Image 2 would be the preferred process flow. Financial information is first captured at the bookkeeping function and then used as required to support budgeting, actual-to-budget analysis through the year and for reporting to lenders and the owners/management team.

Two questions are foundational to a deeper understanding of financial performance:

  • How do you use the financial information available to your farm’s best interests?
  • What does your financial performance need to look like in the future (a point of time to be defined) to ensure that owners and stakeholders are able to make the required investment decisions?

In other words, what are you managing toward financially?

Key to the questions above is alignment within your financial management processes. This is important and refers to the financial information being captured at the administrative (bookkeeping) level and used by:

  • Accountants for compliance (reporting and tax) requirements.
  • Lenders for borrowing and performance review requirements.
  • Owners and managers.

They are used for:

  • Performance analysis review; historic and future focused.
  • Investment and financing decisions.
  • Operational decisions.

If there are gaps within the alignment, meaning that different financial information is being used for different purposes by different people, important understanding can get lost in translation. The risk is that decisions then aren’t based on good and solid information.

To apply this concept on the farm, review and adjust your existing chart of accounts to best enable efficiency and accuracy in aligning bookkeeping functions and related financial management processes as identified above.

Create processes that you can use to enable quarterly (could be monthly in the future as required) year-to-date financial reports and apply budget-to-actual analysis.

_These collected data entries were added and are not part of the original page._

(* --------------------------------------------------------------------- *)
(** ** Facts about interning *)
(* --------------------------------------------------------------------- *)

Definition pool_table (p : StringPool) : ObjTable :=
  match string_table p with
  | Some t => t
  | None => table_create
  end.

(** The string object [s] is a key of the interning table. *)
Definition interned (p : StringPool) (s : ObjString) : Prop :=
  exists j e, holds (entries (pool_table p)) j s e.

(** The fields of a string object agree with its bytes. *)
Definition string_wf (s : ObjString) : Prop :=
  s_length s = str_len (s_chars s) /\ s_hash s = string_hash (s_chars s).

Record pool_ok (p : StringPool) : Prop := {
  po_wf : table_wf (pool_table p);
  po_keys : forall s, interned p s ->
              (s_addr s < next_addr p)%nat /\ string_wf s;
  po_bytes : forall i j k1 k2 e1 e2,
               holds (entries (pool_table p)) i k1 e1 ->
               holds (entries (pool_table p)) j k2 e2 ->
               s_chars k1 = s_chars k2 -> i = j;
  po_count : count (pool_table p) <= Z.of_nat (next_addr p);
  po_cap : 3 * capacity (pool_table p) <= Z.max 24 (8 * Z.of_nat (next_addr p))
}.

Lemma pool_ok_init : pool_ok pool_init.
Proof.
  split; simpl.
  - apply table_wf_create.
  - intros s (j & e & H & _). discriminate.
  - intros i j k1 k2 e1 e2 [H _]. discriminate.
  - lia.
  - lia.
Qed.

Lemma substring_all s : String.substring 0 (String.length s) s = s.
Proof. induction s as [|c s IH]; simpl; [reflexivity | rewrite IH; reflexivity]. Qed.

Lemma bytes_of_wf s : string_wf s -> bytes_of s = s_chars s.
Proof.
  intros [Hl _]. unfold bytes_of. rewrite Hl. unfold str_len.
  rewrite Nat2Z.id. apply substring_all.
Qed.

The purpose is to be able to review your financial performance throughout the year. The objective is to take mid-year performance and through review and analysis, adjust where possible to create the best year-end numbers possible. Obviously, once your year is complete, mid-year adjustments are no longer possible and the year’s results are the results.

The quarterly reports should include balance sheets and income statements so maintaining accurate accounts payable, receivable and especially inventories are essential.

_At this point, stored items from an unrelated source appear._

(** * The loop over the data sets *)

(** X15. The loop over the data sets takes them one after the other: each
    is opened (the standard input is not), announced on the standard
    output with its number counted from 1, read with its group counted from
    0, and closed before the next is opened.  The loop stops at the first
    file that cannot be opened, with the message naming it; the data sets
    listed after it are not opened at all.  The heap and the instances are
    not touched. *)
Theorem data_sets_one_after_the_other {W} (E : externals W) (files : list string)
    (k : Z) (a b : ptr) (s : machine W) :
  let '(ok, s', t) := read_data_sets E files k a b s in
  mem s' = mem s /\ next_obj s' = next_obj s /\
  exists done rest results,
    files = done ++ rest /\ length results = length done /\
    t = listing a b k (zip done results)
        ++ match rest with
           | [] => []
           | f :: _ => [EvFopen f false; EvFprintf Stderr (open_error f).1 (open_error f).2]
           end /\
    ok = match rest with [] => true | _ => false end.
Proof.
  revert k s. induction files as [|f files IH]; intros k s; simpl.
  - repeat split. by exists [], [], [].
  - unfold bind_M at 1.
    destruct (open_data_set_cases E f s) as [(w & ->) | (w & ->)].
    + unfold bind_M, fprintf, emit, extern. simpl.
      destruct (read_data E (stream_of f) a b k w) as [res w']. simpl.
      specialize (IH (k + 1) (Machine (mem s) (next_obj s) w')).
      destruct (read_data_sets E files (k + 1) a b _) as [[ok s'] t].
      destruct IH as (Hm & Ho & dn & rest & results & -> & Hlen & -> & ->).
      repeat split; try done.
      exists (f :: dn), rest, (res :: results). simpl. rewrite Hlen.
      repeat split. rewrite <- !app_assoc. done.
    + unfold bind_M, fprintf, emit, unit_M. simpl. repeat split.
      by exists [], (f :: files), [].
Qed.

Establish financial targets and investment guidelines for your farm. This information is used to “test” actual financial performance against a point of time in the future. It helps you to determine if you are making progress or if adjustments may be required.

One-year income statement, balance sheet and cash flow projections need to be developed. These are the budgets against which you will compare progress throughout the year.

The budget-to-actual analysis referenced above uses budget information captured in the projections.

A rolling five-year capital budget should be developed.

Review the most recent year’s financial performance by calculating key ratios. Ideally, five years of ratios should be used so that trarticle_paragraphs can be analyzed.

The process outlined above yields information that you can use to gain a better understanding of your farm’s financial strengths and weaknesses.

I understand that there will be other approaches that you could look at for advancing your farm’s financial management competency.

The method described above is the framework that I use when working with farm families who want to advance their skills in financial management.